• ASSIGNMENT: As the answer, set down the lines below from the one containing "Lemma table_clear_wf t" through the one containing "Lemma same_entries_refl Es", exactly and inclusively, and no others.

[DATA FOR ANALYSIS — start]

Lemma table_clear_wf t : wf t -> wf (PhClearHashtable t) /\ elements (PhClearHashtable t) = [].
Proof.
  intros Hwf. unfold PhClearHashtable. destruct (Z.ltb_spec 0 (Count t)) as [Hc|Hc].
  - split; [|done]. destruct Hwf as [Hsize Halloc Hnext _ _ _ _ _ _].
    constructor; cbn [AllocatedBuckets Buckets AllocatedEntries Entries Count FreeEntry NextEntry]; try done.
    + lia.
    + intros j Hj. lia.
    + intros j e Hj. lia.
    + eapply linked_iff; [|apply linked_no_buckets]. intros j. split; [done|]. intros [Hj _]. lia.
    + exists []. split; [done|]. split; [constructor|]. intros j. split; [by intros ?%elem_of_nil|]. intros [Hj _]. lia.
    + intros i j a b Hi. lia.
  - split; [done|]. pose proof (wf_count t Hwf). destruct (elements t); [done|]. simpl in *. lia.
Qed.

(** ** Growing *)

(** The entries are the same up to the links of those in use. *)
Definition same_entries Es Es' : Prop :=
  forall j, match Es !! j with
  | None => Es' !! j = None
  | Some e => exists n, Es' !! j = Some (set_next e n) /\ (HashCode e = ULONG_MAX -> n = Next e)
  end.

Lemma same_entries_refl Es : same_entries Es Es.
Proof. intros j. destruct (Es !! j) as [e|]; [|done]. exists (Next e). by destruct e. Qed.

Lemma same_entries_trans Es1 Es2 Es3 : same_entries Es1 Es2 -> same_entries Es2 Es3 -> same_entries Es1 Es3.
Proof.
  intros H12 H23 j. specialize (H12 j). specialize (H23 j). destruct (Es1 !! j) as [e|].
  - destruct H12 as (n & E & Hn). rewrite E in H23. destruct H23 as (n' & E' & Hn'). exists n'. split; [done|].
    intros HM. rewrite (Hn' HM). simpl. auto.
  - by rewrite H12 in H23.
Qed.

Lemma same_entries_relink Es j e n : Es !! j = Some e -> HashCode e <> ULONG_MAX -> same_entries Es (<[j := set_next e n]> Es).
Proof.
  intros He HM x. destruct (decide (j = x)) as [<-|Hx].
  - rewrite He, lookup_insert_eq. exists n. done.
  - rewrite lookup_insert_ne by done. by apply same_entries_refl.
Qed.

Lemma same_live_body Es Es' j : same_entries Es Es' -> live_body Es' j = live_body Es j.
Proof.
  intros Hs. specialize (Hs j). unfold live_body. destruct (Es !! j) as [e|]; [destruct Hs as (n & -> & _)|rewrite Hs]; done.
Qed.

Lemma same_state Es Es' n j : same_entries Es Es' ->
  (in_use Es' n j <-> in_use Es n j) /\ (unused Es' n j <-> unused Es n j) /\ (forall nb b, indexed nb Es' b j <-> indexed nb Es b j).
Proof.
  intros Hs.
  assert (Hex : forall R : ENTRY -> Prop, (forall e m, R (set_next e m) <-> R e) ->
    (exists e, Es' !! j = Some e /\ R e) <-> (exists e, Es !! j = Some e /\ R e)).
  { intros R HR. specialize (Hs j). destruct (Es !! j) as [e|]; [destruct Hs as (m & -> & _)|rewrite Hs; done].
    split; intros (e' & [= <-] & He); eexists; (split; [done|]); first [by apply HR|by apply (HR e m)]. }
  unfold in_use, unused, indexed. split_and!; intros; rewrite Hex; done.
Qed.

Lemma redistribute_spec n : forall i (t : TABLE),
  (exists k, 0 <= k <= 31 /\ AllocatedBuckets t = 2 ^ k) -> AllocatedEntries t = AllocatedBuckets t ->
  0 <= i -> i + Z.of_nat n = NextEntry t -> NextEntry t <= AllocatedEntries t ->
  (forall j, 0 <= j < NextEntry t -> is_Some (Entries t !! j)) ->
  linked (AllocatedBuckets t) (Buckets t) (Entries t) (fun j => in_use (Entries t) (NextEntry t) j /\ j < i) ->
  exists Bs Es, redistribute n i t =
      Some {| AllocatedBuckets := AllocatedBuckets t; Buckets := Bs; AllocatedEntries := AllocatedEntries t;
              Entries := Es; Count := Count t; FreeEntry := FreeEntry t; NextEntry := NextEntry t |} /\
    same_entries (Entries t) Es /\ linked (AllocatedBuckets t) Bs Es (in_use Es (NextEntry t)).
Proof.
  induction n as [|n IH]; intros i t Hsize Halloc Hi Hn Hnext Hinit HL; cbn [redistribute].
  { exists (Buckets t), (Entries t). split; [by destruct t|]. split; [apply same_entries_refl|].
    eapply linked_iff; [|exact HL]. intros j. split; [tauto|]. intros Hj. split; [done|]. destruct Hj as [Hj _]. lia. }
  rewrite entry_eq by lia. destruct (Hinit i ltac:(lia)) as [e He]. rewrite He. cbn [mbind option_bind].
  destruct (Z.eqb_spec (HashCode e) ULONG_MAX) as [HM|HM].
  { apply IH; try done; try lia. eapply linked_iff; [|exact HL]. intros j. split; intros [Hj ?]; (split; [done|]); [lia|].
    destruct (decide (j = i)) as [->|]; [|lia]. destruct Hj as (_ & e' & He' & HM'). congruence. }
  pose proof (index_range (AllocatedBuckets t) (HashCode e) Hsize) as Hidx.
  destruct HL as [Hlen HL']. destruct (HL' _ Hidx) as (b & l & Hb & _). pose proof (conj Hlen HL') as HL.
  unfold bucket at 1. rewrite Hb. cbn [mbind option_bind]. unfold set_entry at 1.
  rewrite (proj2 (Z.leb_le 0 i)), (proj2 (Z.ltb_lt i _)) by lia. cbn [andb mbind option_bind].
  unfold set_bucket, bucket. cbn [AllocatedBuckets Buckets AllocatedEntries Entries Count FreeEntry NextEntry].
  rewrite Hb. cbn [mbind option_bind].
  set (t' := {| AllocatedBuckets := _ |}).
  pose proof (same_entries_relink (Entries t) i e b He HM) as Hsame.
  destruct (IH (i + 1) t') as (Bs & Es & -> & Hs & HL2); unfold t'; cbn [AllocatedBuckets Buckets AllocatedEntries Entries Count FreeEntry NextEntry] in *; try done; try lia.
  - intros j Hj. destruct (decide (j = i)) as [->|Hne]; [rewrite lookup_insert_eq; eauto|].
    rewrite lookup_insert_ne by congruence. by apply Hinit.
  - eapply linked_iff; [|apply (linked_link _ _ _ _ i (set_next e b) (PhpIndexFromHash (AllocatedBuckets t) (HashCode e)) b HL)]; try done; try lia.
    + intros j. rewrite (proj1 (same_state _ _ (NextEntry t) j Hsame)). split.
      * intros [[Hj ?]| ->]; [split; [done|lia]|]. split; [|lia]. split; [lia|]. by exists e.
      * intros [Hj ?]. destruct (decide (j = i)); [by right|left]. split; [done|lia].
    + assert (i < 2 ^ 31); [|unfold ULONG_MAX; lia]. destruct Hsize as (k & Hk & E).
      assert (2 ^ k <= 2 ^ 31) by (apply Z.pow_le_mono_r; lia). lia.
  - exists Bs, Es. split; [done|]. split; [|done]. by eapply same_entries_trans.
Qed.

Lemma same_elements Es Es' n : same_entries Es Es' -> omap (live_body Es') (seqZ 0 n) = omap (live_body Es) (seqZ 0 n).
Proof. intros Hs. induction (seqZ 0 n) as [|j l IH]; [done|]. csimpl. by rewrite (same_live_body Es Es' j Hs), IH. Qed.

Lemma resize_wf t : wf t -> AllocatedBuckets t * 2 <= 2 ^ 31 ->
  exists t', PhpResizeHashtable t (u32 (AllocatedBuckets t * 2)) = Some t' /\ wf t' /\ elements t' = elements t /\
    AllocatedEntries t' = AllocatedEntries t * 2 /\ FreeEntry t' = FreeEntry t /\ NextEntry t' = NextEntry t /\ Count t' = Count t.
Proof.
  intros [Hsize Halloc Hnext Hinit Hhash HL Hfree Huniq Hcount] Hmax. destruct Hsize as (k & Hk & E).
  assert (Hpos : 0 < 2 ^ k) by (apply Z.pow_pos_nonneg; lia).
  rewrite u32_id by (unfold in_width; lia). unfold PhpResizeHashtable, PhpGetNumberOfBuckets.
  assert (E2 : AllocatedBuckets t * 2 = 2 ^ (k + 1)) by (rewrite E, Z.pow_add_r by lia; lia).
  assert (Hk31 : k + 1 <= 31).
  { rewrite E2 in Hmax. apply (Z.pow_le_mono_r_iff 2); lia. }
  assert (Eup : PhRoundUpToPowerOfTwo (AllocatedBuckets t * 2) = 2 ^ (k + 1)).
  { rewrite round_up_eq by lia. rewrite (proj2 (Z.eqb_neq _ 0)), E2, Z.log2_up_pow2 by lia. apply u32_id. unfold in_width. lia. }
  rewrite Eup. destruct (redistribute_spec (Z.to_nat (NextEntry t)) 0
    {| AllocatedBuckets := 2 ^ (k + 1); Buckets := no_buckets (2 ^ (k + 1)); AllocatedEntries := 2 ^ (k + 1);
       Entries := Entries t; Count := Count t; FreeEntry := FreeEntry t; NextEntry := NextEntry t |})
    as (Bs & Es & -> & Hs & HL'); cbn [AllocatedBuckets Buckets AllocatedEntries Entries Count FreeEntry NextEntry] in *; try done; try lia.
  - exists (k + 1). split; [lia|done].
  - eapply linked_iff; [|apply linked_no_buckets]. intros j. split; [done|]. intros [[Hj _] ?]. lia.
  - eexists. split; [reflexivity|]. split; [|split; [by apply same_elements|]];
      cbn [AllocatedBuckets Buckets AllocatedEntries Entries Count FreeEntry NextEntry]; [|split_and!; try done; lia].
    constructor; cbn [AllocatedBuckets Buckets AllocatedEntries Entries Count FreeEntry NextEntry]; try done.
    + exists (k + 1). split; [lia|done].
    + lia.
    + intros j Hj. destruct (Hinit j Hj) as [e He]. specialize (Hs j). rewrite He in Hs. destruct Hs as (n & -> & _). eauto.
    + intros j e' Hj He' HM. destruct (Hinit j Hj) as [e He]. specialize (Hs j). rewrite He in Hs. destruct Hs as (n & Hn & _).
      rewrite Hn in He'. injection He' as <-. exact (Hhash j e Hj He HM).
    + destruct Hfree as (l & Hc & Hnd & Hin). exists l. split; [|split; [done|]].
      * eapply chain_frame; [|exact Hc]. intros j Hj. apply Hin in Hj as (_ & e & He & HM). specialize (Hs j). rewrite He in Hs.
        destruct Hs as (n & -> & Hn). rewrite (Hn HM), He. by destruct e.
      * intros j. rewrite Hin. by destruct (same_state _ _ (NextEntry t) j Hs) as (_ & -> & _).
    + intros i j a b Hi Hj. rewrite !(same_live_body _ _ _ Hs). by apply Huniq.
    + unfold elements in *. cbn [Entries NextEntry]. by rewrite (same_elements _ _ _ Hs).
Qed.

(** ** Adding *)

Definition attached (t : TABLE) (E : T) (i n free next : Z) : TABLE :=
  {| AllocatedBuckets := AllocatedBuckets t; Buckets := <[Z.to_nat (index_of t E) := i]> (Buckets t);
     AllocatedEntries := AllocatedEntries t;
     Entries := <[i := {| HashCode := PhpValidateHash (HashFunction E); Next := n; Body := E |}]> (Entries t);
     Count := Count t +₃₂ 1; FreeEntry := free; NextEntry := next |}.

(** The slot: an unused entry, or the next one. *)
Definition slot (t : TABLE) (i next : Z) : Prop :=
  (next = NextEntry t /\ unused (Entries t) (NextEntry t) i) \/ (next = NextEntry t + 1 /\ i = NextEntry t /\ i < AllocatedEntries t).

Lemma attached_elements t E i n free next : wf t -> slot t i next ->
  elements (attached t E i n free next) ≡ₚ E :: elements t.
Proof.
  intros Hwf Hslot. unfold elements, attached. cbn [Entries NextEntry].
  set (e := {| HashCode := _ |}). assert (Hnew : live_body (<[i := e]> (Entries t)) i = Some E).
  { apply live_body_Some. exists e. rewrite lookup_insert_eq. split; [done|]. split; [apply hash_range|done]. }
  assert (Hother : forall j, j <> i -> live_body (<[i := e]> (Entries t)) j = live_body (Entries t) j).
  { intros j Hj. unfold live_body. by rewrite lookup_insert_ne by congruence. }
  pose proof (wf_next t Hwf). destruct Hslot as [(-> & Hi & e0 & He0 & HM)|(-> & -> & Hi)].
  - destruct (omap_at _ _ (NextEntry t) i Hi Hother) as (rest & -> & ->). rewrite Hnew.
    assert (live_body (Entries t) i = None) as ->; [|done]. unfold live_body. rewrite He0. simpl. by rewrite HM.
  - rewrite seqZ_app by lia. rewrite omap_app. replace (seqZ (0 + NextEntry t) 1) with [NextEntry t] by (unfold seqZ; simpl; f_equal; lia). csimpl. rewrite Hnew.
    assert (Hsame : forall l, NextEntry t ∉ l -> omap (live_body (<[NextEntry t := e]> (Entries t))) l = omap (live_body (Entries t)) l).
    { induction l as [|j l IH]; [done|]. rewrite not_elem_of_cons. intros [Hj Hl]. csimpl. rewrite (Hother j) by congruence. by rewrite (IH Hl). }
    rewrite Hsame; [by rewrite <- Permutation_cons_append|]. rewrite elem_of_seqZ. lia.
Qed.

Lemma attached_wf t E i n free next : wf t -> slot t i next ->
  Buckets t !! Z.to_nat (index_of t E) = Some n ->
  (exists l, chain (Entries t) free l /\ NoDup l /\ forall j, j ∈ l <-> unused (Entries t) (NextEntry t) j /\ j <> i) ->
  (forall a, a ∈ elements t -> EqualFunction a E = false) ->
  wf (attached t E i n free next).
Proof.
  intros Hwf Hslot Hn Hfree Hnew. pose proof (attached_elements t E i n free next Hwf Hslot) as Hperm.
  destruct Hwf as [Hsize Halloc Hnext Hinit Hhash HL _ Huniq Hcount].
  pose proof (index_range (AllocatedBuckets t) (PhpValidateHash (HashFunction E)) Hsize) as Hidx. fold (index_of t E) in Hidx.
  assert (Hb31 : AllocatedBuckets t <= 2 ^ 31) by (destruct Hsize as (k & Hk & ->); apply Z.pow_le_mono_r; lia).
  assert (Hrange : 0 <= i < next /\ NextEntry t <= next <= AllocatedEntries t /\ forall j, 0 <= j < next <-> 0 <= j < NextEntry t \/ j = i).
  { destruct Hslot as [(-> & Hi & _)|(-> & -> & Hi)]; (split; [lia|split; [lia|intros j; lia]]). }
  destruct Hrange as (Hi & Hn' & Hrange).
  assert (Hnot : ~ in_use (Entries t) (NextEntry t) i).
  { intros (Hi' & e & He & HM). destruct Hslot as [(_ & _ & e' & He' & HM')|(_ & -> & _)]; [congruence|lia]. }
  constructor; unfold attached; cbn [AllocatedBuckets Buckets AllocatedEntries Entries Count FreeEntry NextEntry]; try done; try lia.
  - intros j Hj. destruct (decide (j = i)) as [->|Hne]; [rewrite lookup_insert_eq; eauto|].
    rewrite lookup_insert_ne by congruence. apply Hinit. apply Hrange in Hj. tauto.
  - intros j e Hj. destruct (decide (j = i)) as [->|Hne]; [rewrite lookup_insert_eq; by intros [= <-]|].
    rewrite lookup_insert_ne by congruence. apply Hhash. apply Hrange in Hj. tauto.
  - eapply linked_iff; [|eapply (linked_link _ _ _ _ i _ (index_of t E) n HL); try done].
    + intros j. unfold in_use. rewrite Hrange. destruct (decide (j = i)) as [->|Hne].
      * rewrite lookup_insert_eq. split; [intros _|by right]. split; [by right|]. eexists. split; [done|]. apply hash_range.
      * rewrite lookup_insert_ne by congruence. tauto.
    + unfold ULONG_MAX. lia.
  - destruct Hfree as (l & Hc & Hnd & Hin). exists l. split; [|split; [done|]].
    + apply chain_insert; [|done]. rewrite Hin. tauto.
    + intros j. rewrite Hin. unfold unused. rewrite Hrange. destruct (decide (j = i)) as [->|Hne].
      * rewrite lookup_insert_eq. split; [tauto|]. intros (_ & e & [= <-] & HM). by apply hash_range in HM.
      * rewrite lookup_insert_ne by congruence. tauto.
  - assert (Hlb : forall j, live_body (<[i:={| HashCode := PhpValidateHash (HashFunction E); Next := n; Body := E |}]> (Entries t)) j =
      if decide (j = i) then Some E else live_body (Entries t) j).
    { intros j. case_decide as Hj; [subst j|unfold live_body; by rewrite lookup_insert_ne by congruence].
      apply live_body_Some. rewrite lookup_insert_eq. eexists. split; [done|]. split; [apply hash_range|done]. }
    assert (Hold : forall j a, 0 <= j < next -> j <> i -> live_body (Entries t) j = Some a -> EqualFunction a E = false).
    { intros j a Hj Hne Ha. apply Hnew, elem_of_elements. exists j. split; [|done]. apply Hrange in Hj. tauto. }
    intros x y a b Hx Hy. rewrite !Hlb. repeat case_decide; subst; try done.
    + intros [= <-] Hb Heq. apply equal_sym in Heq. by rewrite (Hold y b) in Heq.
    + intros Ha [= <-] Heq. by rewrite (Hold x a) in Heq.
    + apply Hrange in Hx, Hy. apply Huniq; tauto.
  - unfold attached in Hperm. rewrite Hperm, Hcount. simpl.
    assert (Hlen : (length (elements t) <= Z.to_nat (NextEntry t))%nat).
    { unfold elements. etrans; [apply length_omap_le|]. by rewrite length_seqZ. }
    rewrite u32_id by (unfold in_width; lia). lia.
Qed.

[DATA FOR ANALYSIS — finish]
[DATA FOR ANALYSIS — start]

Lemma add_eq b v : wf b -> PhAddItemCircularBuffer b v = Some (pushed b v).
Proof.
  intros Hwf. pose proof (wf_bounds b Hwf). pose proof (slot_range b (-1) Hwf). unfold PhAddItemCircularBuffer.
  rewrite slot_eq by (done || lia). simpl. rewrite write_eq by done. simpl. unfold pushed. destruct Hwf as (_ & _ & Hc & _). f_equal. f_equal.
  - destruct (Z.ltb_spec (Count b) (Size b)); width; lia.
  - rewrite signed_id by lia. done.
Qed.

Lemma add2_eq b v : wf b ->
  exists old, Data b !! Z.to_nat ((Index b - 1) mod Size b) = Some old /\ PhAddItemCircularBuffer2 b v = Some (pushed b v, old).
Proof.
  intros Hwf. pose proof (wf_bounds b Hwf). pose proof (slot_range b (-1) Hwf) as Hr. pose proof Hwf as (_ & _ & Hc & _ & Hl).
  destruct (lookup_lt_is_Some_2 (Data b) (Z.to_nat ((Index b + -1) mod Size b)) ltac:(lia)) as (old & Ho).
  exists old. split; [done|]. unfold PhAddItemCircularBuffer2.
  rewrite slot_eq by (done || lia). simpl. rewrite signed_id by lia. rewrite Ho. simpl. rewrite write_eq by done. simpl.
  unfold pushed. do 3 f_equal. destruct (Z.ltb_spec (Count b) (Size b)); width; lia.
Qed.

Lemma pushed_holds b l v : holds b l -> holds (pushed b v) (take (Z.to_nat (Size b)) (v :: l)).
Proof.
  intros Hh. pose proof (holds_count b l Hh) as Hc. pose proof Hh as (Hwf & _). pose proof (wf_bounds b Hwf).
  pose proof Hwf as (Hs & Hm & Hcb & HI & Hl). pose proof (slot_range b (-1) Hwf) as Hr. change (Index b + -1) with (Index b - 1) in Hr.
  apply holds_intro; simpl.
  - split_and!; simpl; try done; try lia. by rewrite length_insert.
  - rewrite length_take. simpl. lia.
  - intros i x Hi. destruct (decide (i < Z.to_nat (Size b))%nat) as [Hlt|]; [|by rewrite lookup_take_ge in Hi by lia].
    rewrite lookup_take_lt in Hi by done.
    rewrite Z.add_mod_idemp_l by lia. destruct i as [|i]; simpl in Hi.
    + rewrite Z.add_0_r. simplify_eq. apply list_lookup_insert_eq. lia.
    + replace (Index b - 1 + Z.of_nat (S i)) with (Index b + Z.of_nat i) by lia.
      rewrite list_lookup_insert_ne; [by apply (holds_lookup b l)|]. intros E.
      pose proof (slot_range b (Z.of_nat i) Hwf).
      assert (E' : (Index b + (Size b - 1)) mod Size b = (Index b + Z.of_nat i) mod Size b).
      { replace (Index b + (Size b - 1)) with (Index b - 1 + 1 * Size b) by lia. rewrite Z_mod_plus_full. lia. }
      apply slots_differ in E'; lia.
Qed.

[DATA FOR ANALYSIS — finish]

• RESPONSE TO THIS EXERCISE:
Lemma table_clear_wf t : wf t -> wf (PhClearHashtable t) /\ elements (PhClearHashtable t) = [].
Proof.
  intros Hwf. unfold PhClearHashtable. destruct (Z.ltb_spec 0 (Count t)) as [Hc|Hc].
  - split; [|done]. destruct Hwf as [Hsize Halloc Hnext _ _ _ _ _ _].
    constructor; cbn [AllocatedBuckets Buckets AllocatedEntries Entries Count FreeEntry NextEntry]; try done.
    + lia.
    + intros j Hj. lia.
    + intros j e Hj. lia.
    + eapply linked_iff; [|apply linked_no_buckets]. intros j. split; [done|]. intros [Hj _]. lia.
    + exists []. split; [done|]. split; [constructor|]. intros j. split; [by intros ?%elem_of_nil|]. intros [Hj _]. lia.
    + intros i j a b Hi. lia.
  - split; [done|]. pose proof (wf_count t Hwf). destruct (elements t); [done|]. simpl in *. lia.
Qed.

(** ** Growing *)

(** The entries are the same up to the links of those in use. *)
Definition same_entries Es Es' : Prop :=
  forall j, match Es !! j with
  | None => Es' !! j = None
  | Some e => exists n, Es' !! j = Some (set_next e n) /\ (HashCode e = ULONG_MAX -> n = Next e)
  end.

Lemma same_entries_refl Es : same_entries Es Es.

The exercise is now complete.